My Sister Rosa by Justine Larbalestier
My rating: 5 of 5 stars
My first attempt at reading a Justine Larbalestier book, Razorhurst, didn't really impress me...but My Sister Rosa is truly something else.
Much of the story centers on Che, who fulfills a fish-out-of-water protagonist role as an Aussie freshly moved to New York. Right away, he starts trying to make friends (though he continues to text his old friends back home in Sydney), and soon finds himself part of a very diverse social circle, making friends of all stripes, and even working up the courage to romance Sojourner, the beautiful girl who works out at the boxing gym he discovers.

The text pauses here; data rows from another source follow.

Lemma initTriangle1_lanes_witness :
  (3 < 16)%nat /\
  (let L := tri_locals in
   normal L = lcross_xyz_model (mic_sub tri_v0 tri_v1) (mic_sub tri_v2 tri_v0) /\
   ((3 mod 4 = 3)%nat ->
    lane (_v0 L) 3 = lane (mic_broadcast 5) 3 /\
    lane (_v1 L) 3 = lane (mic_broadcast 6) 3 /\
    lane (_v2 L) 3 = lane (mic_broadcast 7) 3 /\ lane (_v3 L) 3 = f32_zero) /\
   ((3 mod 4 <> 3)%nat ->
    lane (_v0 L) 3 = lane tri_v0 3 /\ lane (_v1 L) 3 = lane tri_v1 3 /\
    lane (_v2 L) 3 = lane tri_v2 3 /\ lane (_v3 L) 3 = lane (normal L) 3) /\
   initTriangle1 lcross_xyz_model lane_shuffle_gather0_model tri_v0 tri_v1 tri_v2
     (mic_broadcast 6) (mic_broadcast 5) (mic_broadcast 7)
   = lane_shuffle_gather0_model (_v0 L) (_v1 L) (_v2 L) (_v3 L)).
Proof.
  assert (Hk : (3 < 16)%nat) by lia.
  split; [exact Hk|].
  exact (initTriangle1_lanes lcross_xyz_model lane_shuffle_gather0_model
           tri_v0 tri_v1 tri_v2 (mic_broadcast 6) (mic_broadcast 5)
           (mic_broadcast 7) 3%nat Hk).
Defined.

(** ** Masks *)

Lemma fold_mask_testbit (p : nat -> bool) (l : list nat) (k : nat) :
  In k l -> p k = true ->
  Z.testbit
    (fold_right (fun k acc => if p k then Z.lor (Z.shiftl 1 (Z.of_nat k)) acc else acc)
                0 l) (Z.of_nat k) = true.
Proof.
  induction l as [|j l IH]; simpl; [tauto|].
  intros [->|Hin] Hp.
  - rewrite Hp, Z.lor_spec, Z.shiftl_spec by lia.
    rewrite Z.sub_diag. reflexivity.
  - destruct (p j); [|now apply IH].
    rewrite Z.lor_spec, IH by assumption. apply orb_true_r.
Qed.

Lemma any_mic_cmp (c : Z -> Z -> bool) (m : mic_m) (a b : mic_f) (k : nat) :
  (k < 16)%nat -> mask_bit m k = true -> c (lane a k) (lane b k) = true ->
  any (mic_cmp c m a b) = true.
Proof.
  intros Hk Hm Hc. unfold any, mic_cmp, mask16.
  destruct (Z.eqb_spec
    (fold_right
       (fun k acc =>
          if mask_bit m k && c (lane a k) (lane b k)
          then Z.lor (Z.shiftl 1 (Z.of_nat k)) acc else acc) 0 (seq 0 16)) 0)
    as [E|E]; [|reflexivity].
  pose proof (fold_mask_testbit
                (fun k => mask_bit m k && c (lane a k) (lane b k))
                (seq 0 16) k) as T.
  cbv beta in T. rewrite E, Z.bits_0 in T.
  rewrite Hm, Hc in T. apply T; [|reflexivity].
  apply in_seq. lia.
Qed.

(** ** The coordinates that [init] stores and [bounds] reads back *)

Section InitLanes.
Variable cv : Z -> byte.
Variable q0 : QuantizedNode.t.
Variable node : Node.t.

Let q := QuantizedNode.init cv q0 node.

(** the x lane of child [i], lower corner *)
Lemma decompress_lower_x (i : nat) :
  (i < 4)%nat ->
  lane (QuantizedNode.decompress_lowerXYZ q (QuantizedNode.decompress_startXYZ q)
          (QuantizedNode.decompress_diffXYZ q)) (4 * i)
  = decompress_coord (lane (QuantizedNode.minXYZ node) 0)
      (lane (QuantizedNode.scaleXYZ node) 0)
      (cv (lane (QuantizedNode.local_lowerXYZ node) (4 * i))).
Proof.
  intros Hi. destruct i as [|[|[|[|i]]]]; try lia; reflexivity.
Qed.

(** the x lane of child [i], upper corner *)
Lemma decompress_upper_x (i : nat) :
  (i < 4)%nat ->
  lane (QuantizedNode.decompress_upperXYZ q (QuantizedNode.decompress_startXYZ q)
          (QuantizedNode.decompress_diffXYZ q)) (4 * i)
  = decompress_coord (lane (QuantizedNode.minXYZ node) 0)
      (lane (QuantizedNode.scaleXYZ node) 0)
      (cv (lane (QuantizedNode.local_upperXYZ node) (4 * i))).
Proof.
  intros Hi. destruct i as [|[|[|[|i]]]]; try lia; reflexivity.
Qed.
End InitLanes.

Lemma mask_bit_7777 (i : nat) : (i < 4)%nat -> mask_bit 0x7777 (4 * i) = true.
Proof. intros Hi. destruct i as [|[|[|[|i]]]]; try lia; reflexivity. Qed.

Section OneCoordinate.
Variable cv : Z -> byte.
Variable q0 : QuantizedNode.t.
Variable node : Node.t.
Variable i : nat.
Hypothesis Hi : (i < 4)%nat.

(** the values of the locals of [init] on the x axis *)
Variables s d : Z.
Hypothesis Hs : lane (QuantizedNode.minXYZ node) 0 = s.
Hypothesis Hd : lane (QuantizedNode.scaleXYZ node) 0 = d.

Lemma conservative_at_lower_x (y l : Z) :
  lane (QuantizedNode.local_lowerXYZ node) (4 * i) = y ->
  NodeStruct.x (Node.slot (Node.lower node) i) = l ->
  f32_le (decompress_coord s d (cv y)) l = false ->
  conservative_at cv q0 node i = false.
Proof.
  intros Hy Hl H. subst s d y l.
  unfold conservative_at, Node.bounds, QuantizedNode.bounds.
  apply Nat.ltb_lt in Hi as Hi'. rewrite Hi'.
  unfold BBox3fa.contains, Vec3fa.leb, QuantizedNode.vec3fa_at.
  cbn [BBox3fa.lower BBox3fa.upper Vec3fa.x Vec3fa.y Vec3fa.z NodeStruct.as_Vec3fa].
  do 3 apply andb_false_intro1.
  refine (eq_ind_r (fun t => f32_le t _ = false) H _).
  apply decompress_lower_x. exact Hi.
Qed.

Lemma conservative_at_upper_x (y u : Z) :
  lane (QuantizedNode.local_upperXYZ node) (4 * i) = y ->
  NodeStruct.x (Node.slot (Node.upper node) i) = u ->
  f32_le u (decompress_coord s d (cv y)) = false ->
  conservative_at cv q0 node i = false.
Proof.
  intros Hy Hu H. subst s d y u.
  unfold conservative_at, Node.bounds, QuantizedNode.bounds.
  apply Nat.ltb_lt in Hi as Hi'. rewrite Hi'.
  unfold BBox3fa.contains, Vec3fa.leb, QuantizedNode.vec3fa_at.
  cbn [BBox3fa.lower BBox3fa.upper Vec3fa.x Vec3fa.y Vec3fa.z NodeStruct.as_Vec3fa].
  apply andb_false_intro2. do 2 apply andb_false_intro1.
  refine (eq_ind_r (fun t => f32_le _ t = false) H _).
  apply decompress_upper_x. exact Hi.
Qed.

Lemma init_debug_lower_x (y l : Z) :
  lane (QuantizedNode.local_lowerXYZ node) (4 * i) = y ->
  lane (QuantizedNode.node_lowerXYZ node) (4 * i) = l ->
  f32_gt (decompress_coord s d (cv y)) l = true ->
  QuantizedNode.init_debug_lower cv q0 node = true.
Proof.
  intros Hy Hl H. subst s d y l.
  unfold QuantizedNode.init_debug_lower. cbv zeta. unfold mic_gt.
  apply any_mic_cmp with (k := (4 * i)%nat); [lia | apply mask_bit_7777; exact Hi |].
  refine (eq_ind_r (fun t => f32_gt t _ = true) H _).
  apply decompress_lower_x. exact Hi.
Qed.

Lemma init_debug_upper_x (y u : Z) :
  lane (QuantizedNode.local_upperXYZ node) (4 * i) = y ->
  lane (QuantizedNode.node_upperXYZ node) (4 * i) = u ->
  f32_lt (decompress_coord s d (cv y)) u = true ->
  QuantizedNode.init_debug_upper cv q0 node = true.
Proof.
  intros Hy Hu H. subst s d y u.
  unfold QuantizedNode.init_debug_upper. cbv zeta. unfold mic_lt.
  apply any_mic_cmp with (k := (4 * i)%nat); [lia | apply mask_bit_7777; exact Hi |].
  refine (eq_ind_r (fun t => f32_lt t _ = true) H _).
  apply decompress_upper_x. exact Hi.
Qed.
End OneCoordinate.

(** ** Every byte, on the sample nodes *)

(** On the tie node the lower x of child 0 and the upper x of child 1 are
    both quantized from 17.5 ([0x418C0000]); the scale is [0x3E34B4B5]. No
    byte decompresses to a coordinate that is both at most 3.17647051
    ([0x404B4B4B]) and at least 3.00000024 ([0x40400001]). *)
Lemma tie_every_byte (b : byte) :
  f32_le (decompress_coord 0 0x3E34B4B5 b) 0x404B4B4B = false \/
  f32_le 0x40400001 (decompress_coord 0 0x3E34B4B5 b) = false.
Proof. destruct b; vm_compute; (left; reflexivity) || (right; reflexivity). Qed.

Lemma tie_every_byte_debug (b : byte) :
  f32_gt (decompress_coord 0 0x3E34B4B5 b) 0x404B4B4B = true \/
  f32_lt (decompress_coord 0 0x3E34B4B5 b) 0x40400001 = true.
Proof. destruct b; vm_compute; (left; reflexivity) || (right; reflexivity). Qed.

(** With start +infinity and scale -infinity every byte decompresses to a
    NaN, which is not below +infinity. *)
Lemma all_invalid_every_byte (b : byte) :
  f32_is_nan (decompress_coord pos_inf neg_inf b) = true /\
  f32_le (decompress_coord pos_inf neg_inf b) pos_inf = false.
Proof. destruct b; vm_compute; split; reflexivity. Qed.

(** The locals of [init] on the x axis of [tie_node]: the minimum 0, the
    extent 45, [255/45] rounded to 5.6666665, the stored scale 0.17647059, the
    quantized lower x of child 0 and upper x of child 1, both 17.5 before the
    conversion, and the coordinates they are compared with. *)
Example tie_node_locals :
  lane (QuantizedNode.minXYZ tie_node) 0 = 0 /\
  lane (QuantizedNode.diffXYZ tie_node) 0 = 0x42340000 /\
  lane (QuantizedNode.rcp_diffXYZ tie_node) 0 = 0x40B55555 /\
  lane (QuantizedNode.scaleXYZ tie_node) 0 = 0x3E34B4B5 /\
  lane (QuantizedNode.local_lowerXYZ tie_node) 0 = 0x418C0000 /\
  lane (QuantizedNode.local_upperXYZ tie_node) 4 = 0x418C0000 /\
  lane (QuantizedNode.node_lowerXYZ tie_node) 0 = 0x404B4B4B /\
  lane (QuantizedNode.node_upperXYZ tie_node) 4 = 0x40400001 /\
  decompress_coord 0 0x3E34B4B5 (byte_of_Z 17) = 0x40400000 /\
  decompress_coord 0 0x3E34B4B5 (byte_of_Z 18) = 0x404B4B4C.
Proof. vm_compute. repeat split; reflexivity. Qed.

(** The locals of [init] on the spec's scenario: extent 3, [255/3] is 85,
    the stored scale is [3 * (1/255)] rounded up, child 1's lower x is
    quantized from 169.5, which rounds to the even 170, and 170 decompresses
    to the float after 2. *)
Example scenario_node_locals :
  lane (QuantizedNode.diffXYZ scenario_node) 0 = 0x40400000 /\
  lane (QuantizedNode.rcp_diffXYZ scenario_node) 0 = 0x42AA0000 /\
  lane (QuantizedNode.scaleXYZ scenario_node) 0 = 0x3C40C0C2 /\
  lane (QuantizedNode.local_lowerXYZ scenario_node) 4 = 0x43298000 /\
  downconv_uint8_rne 0x43298000 = byte_of_Z 170 /\
  decompress_coord 0 0x3C40C0C2 (byte_of_Z 170) = 0x40000001.
Proof. vm_compute. repeat split; reflexivity. Qed.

It's a nice little story...but there's just a little something off about it. That something off is the title character, who falls firmly in the uncanny valley (it's even discussed among Che's new friends while they get high) with her personality and affect. She's a cute little genius, but feels just artificial, and possibly psychopathic, enough to be creepy. It certainly doesn't help that she tends to lurk around the periphery while Che tries to have his own life rather than be her surrogate parent while their real parents are off doing what my own little sister would call "businessy stuff." (Think Confessions of a Murder Suspect, but far less "1% of the 1%" in its wealth and opulence.) And that she treats everything like some kind of experiment, especially of the social kind (it's hinted that she can get into people's heads and make them do violent things) and of the psychological kind (I shouldn't have been eating chips while reading this book - the part where Rosa sits in to watch Che sleep, and witnesses him having a wet dream, AND appears to know exactly what happened, made me gag and almost spit half-eaten fried potato bits all over the book.)
Between this and Razorhurst, Larbalestier is definitely one of the more unique and experimental YA authors out there. But for My Sister Rosa, Larbalestier absolutely wins all the points for crafting what must be the most psychologically bloody disgusting YA book of the year, and making me not want to stop reading it. Though, of course, Rosa and her creepiness aren't all the story is about. Che's new social circle brings up tons of social commentary, including arguments on race relations and gender roles and non-traditional applications of Christian messages. Then there's Che himself, who proves a very relatable teenage protagonist - realistically average-looking, though plagued with acne; frequently preoccupied with sex and frustrated by his continued virginity; always seeking independence - and a touch of rebellion, as he does in his boxing. I liked how that was included in the story, because boxing is something I'd convince my own teenage self to take up if I could, and I write it a lot into my own books as part of my ongoing writing-as-therapy process.
And, lest we forget, the plot twists - which, particularly in the last fifty pages or so, fly thick and fast and even wreck my feels.
Though I was a little wary of trying other Larbalestier books after Razorhurst, I'm rethinking that after reading this book. I'll have to look into ordering anything and everything else she's published at the library, as soon as possible.